··· Given entries ···

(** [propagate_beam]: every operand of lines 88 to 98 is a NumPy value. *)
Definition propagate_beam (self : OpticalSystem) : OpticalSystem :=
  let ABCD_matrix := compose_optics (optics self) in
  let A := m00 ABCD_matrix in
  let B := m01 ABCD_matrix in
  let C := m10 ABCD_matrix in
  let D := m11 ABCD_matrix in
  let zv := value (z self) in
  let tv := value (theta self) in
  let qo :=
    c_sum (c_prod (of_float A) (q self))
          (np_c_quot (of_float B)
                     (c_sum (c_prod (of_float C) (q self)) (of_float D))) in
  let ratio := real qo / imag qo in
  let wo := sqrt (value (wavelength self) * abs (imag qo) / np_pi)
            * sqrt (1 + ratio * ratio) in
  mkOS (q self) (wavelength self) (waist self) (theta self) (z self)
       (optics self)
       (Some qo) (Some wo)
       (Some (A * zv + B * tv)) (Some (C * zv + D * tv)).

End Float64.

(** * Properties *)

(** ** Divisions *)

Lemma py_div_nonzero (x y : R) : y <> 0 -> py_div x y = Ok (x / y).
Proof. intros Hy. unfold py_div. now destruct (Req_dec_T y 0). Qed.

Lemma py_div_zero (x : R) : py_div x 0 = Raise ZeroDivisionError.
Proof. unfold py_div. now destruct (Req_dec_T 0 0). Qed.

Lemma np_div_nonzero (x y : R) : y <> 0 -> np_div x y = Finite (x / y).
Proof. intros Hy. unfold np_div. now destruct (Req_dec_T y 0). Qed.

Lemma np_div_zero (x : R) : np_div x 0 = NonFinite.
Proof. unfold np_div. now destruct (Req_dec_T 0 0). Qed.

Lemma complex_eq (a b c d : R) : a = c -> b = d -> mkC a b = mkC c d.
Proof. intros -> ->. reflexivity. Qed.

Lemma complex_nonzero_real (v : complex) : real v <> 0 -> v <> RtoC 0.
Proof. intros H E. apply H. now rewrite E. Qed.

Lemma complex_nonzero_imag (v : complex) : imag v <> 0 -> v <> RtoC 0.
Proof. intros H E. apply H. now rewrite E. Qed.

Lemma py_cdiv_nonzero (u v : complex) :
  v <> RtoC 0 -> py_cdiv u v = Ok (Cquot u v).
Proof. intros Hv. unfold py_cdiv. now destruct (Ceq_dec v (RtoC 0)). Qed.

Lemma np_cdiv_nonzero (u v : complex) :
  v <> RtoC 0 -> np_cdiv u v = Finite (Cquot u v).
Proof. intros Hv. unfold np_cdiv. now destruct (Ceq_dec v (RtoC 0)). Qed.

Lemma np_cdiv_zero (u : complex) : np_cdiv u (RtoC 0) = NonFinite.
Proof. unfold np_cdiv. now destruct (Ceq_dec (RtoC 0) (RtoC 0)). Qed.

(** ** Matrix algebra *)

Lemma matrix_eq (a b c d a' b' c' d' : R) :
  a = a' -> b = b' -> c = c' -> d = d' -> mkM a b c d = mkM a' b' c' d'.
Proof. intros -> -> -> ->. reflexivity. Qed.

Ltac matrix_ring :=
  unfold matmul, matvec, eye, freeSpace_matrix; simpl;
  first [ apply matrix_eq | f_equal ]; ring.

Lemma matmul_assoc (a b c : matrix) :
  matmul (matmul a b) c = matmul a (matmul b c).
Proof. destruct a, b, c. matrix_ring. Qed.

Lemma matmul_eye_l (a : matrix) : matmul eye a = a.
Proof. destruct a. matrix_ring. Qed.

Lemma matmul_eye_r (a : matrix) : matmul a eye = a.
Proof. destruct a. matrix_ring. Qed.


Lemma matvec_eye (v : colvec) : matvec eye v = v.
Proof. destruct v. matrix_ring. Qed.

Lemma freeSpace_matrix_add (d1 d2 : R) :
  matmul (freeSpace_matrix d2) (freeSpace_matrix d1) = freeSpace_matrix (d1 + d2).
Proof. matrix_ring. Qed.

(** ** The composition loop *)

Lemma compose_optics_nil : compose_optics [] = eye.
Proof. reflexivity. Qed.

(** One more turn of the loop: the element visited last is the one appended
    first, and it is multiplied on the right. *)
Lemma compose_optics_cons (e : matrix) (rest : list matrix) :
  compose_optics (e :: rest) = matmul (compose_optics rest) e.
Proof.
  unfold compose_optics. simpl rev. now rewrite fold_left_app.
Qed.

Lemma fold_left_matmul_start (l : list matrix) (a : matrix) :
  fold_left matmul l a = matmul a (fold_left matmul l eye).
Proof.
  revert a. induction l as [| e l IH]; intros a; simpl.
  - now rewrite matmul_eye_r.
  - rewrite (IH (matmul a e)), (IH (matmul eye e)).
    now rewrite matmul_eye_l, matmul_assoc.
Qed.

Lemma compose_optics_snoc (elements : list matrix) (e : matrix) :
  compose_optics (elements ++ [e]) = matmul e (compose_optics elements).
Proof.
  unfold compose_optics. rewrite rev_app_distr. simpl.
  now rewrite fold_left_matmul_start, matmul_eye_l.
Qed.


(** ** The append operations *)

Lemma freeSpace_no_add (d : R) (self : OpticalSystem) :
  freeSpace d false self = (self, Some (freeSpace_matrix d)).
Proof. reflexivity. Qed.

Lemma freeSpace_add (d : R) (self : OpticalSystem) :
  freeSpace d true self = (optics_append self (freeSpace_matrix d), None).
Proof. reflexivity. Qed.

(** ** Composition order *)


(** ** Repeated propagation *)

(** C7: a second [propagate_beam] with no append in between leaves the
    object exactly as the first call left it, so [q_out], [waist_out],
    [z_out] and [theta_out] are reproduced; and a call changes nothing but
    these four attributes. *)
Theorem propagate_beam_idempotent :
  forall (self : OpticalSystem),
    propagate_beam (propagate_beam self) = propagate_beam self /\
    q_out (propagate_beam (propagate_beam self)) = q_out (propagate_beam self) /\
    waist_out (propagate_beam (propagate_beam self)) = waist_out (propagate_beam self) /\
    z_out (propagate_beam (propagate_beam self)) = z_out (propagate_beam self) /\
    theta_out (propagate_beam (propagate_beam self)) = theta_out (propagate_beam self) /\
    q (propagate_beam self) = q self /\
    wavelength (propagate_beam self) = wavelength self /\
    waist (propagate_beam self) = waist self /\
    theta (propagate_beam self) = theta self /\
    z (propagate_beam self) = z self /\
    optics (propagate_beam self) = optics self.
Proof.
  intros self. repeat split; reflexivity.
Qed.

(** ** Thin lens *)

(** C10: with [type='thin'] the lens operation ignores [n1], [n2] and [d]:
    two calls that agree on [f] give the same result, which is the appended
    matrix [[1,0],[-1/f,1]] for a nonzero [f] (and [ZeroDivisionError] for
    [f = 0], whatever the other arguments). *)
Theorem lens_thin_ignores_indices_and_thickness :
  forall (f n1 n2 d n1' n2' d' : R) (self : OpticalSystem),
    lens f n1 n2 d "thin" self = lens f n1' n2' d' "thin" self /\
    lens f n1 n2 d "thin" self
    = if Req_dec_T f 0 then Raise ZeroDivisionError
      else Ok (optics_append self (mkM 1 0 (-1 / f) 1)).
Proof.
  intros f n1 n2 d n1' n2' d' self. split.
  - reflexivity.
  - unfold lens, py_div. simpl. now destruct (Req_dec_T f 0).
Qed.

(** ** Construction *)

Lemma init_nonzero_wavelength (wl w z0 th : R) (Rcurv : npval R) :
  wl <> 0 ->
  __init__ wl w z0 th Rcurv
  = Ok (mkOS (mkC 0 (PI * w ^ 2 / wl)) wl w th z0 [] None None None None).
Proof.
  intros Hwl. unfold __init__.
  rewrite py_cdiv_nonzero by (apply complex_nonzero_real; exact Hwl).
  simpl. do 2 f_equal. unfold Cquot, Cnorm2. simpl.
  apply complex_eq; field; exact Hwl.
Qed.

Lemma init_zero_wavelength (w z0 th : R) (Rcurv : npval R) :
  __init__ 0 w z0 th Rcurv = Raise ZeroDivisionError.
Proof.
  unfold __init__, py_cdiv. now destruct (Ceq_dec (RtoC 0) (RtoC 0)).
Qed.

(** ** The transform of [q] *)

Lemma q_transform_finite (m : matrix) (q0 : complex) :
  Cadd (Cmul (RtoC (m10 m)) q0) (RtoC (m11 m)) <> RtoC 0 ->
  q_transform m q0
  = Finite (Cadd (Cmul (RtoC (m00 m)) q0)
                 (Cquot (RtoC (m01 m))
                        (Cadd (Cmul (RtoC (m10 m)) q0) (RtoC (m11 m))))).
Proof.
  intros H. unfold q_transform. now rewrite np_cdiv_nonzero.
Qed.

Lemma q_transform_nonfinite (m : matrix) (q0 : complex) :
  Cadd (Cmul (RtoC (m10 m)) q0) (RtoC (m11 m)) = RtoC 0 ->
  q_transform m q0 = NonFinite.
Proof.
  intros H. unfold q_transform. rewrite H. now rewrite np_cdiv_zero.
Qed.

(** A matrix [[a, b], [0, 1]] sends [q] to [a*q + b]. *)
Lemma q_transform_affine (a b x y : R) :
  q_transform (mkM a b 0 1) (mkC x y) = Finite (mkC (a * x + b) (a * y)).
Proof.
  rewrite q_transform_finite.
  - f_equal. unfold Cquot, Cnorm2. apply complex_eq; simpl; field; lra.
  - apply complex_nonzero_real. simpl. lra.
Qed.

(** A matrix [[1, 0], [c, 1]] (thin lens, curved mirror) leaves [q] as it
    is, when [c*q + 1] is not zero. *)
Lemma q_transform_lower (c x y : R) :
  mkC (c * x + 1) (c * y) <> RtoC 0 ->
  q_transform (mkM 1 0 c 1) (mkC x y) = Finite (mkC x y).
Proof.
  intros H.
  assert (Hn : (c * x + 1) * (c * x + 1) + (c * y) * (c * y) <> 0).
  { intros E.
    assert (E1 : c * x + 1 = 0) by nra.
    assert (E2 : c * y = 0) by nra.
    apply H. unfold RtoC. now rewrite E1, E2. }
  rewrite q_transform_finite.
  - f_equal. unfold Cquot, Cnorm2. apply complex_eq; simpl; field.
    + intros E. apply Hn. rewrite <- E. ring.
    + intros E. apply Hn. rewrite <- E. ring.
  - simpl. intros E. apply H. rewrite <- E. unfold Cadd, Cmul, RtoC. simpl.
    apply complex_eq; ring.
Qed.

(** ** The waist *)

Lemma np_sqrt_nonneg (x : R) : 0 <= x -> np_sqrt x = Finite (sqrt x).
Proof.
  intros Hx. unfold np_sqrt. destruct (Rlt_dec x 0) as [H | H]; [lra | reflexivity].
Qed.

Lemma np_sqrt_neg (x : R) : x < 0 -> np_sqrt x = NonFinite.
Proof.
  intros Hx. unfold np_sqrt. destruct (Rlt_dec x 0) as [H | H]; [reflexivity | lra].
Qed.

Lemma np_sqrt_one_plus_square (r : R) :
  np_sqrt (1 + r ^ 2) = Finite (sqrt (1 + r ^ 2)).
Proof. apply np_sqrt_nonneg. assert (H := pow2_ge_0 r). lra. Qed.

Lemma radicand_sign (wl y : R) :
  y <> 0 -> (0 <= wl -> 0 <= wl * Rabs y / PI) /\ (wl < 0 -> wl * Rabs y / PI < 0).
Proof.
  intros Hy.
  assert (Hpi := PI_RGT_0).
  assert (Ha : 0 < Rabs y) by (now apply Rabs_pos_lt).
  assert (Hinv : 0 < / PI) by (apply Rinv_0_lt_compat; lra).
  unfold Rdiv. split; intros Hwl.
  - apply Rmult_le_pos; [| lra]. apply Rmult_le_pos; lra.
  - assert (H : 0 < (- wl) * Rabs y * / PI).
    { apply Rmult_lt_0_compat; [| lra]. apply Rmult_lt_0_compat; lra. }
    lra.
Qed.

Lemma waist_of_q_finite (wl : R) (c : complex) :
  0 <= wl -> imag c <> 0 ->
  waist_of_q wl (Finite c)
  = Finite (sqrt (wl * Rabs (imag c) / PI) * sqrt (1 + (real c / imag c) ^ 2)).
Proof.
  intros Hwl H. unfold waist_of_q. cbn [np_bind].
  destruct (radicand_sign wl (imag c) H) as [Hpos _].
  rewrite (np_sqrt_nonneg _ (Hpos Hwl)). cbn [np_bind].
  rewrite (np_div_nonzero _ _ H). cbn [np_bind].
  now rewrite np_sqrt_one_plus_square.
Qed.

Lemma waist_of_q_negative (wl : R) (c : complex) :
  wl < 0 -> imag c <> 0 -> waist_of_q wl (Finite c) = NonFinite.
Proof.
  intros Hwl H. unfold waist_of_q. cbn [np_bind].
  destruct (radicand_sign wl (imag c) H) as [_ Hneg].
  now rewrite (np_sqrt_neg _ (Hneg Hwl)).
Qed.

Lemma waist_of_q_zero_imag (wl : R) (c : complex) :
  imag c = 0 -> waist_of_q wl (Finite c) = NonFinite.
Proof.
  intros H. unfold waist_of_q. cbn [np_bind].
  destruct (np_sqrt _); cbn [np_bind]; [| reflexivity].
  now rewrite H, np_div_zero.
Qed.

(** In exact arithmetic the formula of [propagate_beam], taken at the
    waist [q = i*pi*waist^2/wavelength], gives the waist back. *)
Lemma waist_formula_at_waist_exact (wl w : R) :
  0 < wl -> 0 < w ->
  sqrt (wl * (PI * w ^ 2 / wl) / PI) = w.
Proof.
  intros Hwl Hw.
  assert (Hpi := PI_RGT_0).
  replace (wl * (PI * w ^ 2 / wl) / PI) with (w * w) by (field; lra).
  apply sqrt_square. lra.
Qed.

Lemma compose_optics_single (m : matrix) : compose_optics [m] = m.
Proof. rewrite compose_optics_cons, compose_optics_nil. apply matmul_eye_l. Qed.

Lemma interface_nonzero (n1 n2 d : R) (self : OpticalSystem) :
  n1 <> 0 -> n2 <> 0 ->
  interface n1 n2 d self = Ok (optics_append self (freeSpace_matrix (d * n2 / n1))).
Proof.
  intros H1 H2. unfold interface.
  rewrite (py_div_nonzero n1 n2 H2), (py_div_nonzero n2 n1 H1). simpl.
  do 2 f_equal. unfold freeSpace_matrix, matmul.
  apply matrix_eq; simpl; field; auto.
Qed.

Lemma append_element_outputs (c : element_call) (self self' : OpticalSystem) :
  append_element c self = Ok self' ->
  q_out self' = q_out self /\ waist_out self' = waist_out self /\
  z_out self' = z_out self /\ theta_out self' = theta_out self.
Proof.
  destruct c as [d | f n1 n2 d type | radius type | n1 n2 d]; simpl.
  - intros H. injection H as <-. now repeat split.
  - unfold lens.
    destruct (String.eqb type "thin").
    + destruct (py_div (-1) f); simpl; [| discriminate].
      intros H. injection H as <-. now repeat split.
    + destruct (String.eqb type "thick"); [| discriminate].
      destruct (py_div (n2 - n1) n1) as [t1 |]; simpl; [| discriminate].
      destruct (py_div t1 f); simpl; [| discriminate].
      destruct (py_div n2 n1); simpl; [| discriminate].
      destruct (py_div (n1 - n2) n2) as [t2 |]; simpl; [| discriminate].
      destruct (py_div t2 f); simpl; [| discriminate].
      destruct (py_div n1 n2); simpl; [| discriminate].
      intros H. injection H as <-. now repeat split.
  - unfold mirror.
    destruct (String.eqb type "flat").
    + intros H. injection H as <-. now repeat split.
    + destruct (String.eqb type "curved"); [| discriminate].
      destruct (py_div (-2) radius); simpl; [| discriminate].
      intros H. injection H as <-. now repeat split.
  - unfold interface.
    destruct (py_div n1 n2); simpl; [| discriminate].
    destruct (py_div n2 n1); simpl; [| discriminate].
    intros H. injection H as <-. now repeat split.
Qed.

···

§ Prompt
Out of the data above, set down the lines from the one with "assert (E2 : c * y = 0) by nra." to the one with "Proof. apply np_sqrt_nonneg.", both included, exactly as written and with no additions.

§ Completed task
    assert (E2 : c * y = 0) by nra.
    apply H. unfold RtoC. now rewrite E1, E2. }
  rewrite q_transform_finite.
  - f_equal. unfold Cquot, Cnorm2. apply complex_eq; simpl; field.
    + intros E. apply Hn. rewrite <- E. ring.
    + intros E. apply Hn. rewrite <- E. ring.
  - simpl. intros E. apply H. rewrite <- E. unfold Cadd, Cmul, RtoC. simpl.
    apply complex_eq; ring.
Qed.

(** ** The waist *)

Lemma np_sqrt_nonneg (x : R) : 0 <= x -> np_sqrt x = Finite (sqrt x).
Proof.
  intros Hx. unfold np_sqrt. destruct (Rlt_dec x 0) as [H | H]; [lra | reflexivity].
Qed.

Lemma np_sqrt_neg (x : R) : x < 0 -> np_sqrt x = NonFinite.
Proof.
  intros Hx. unfold np_sqrt. destruct (Rlt_dec x 0) as [H | H]; [reflexivity | lra].
Qed.

Lemma np_sqrt_one_plus_square (r : R) :
  np_sqrt (1 + r ^ 2) = Finite (sqrt (1 + r ^ 2)).
Proof. apply np_sqrt_nonneg. assert (H := pow2_ge_0 r). lra. Qed.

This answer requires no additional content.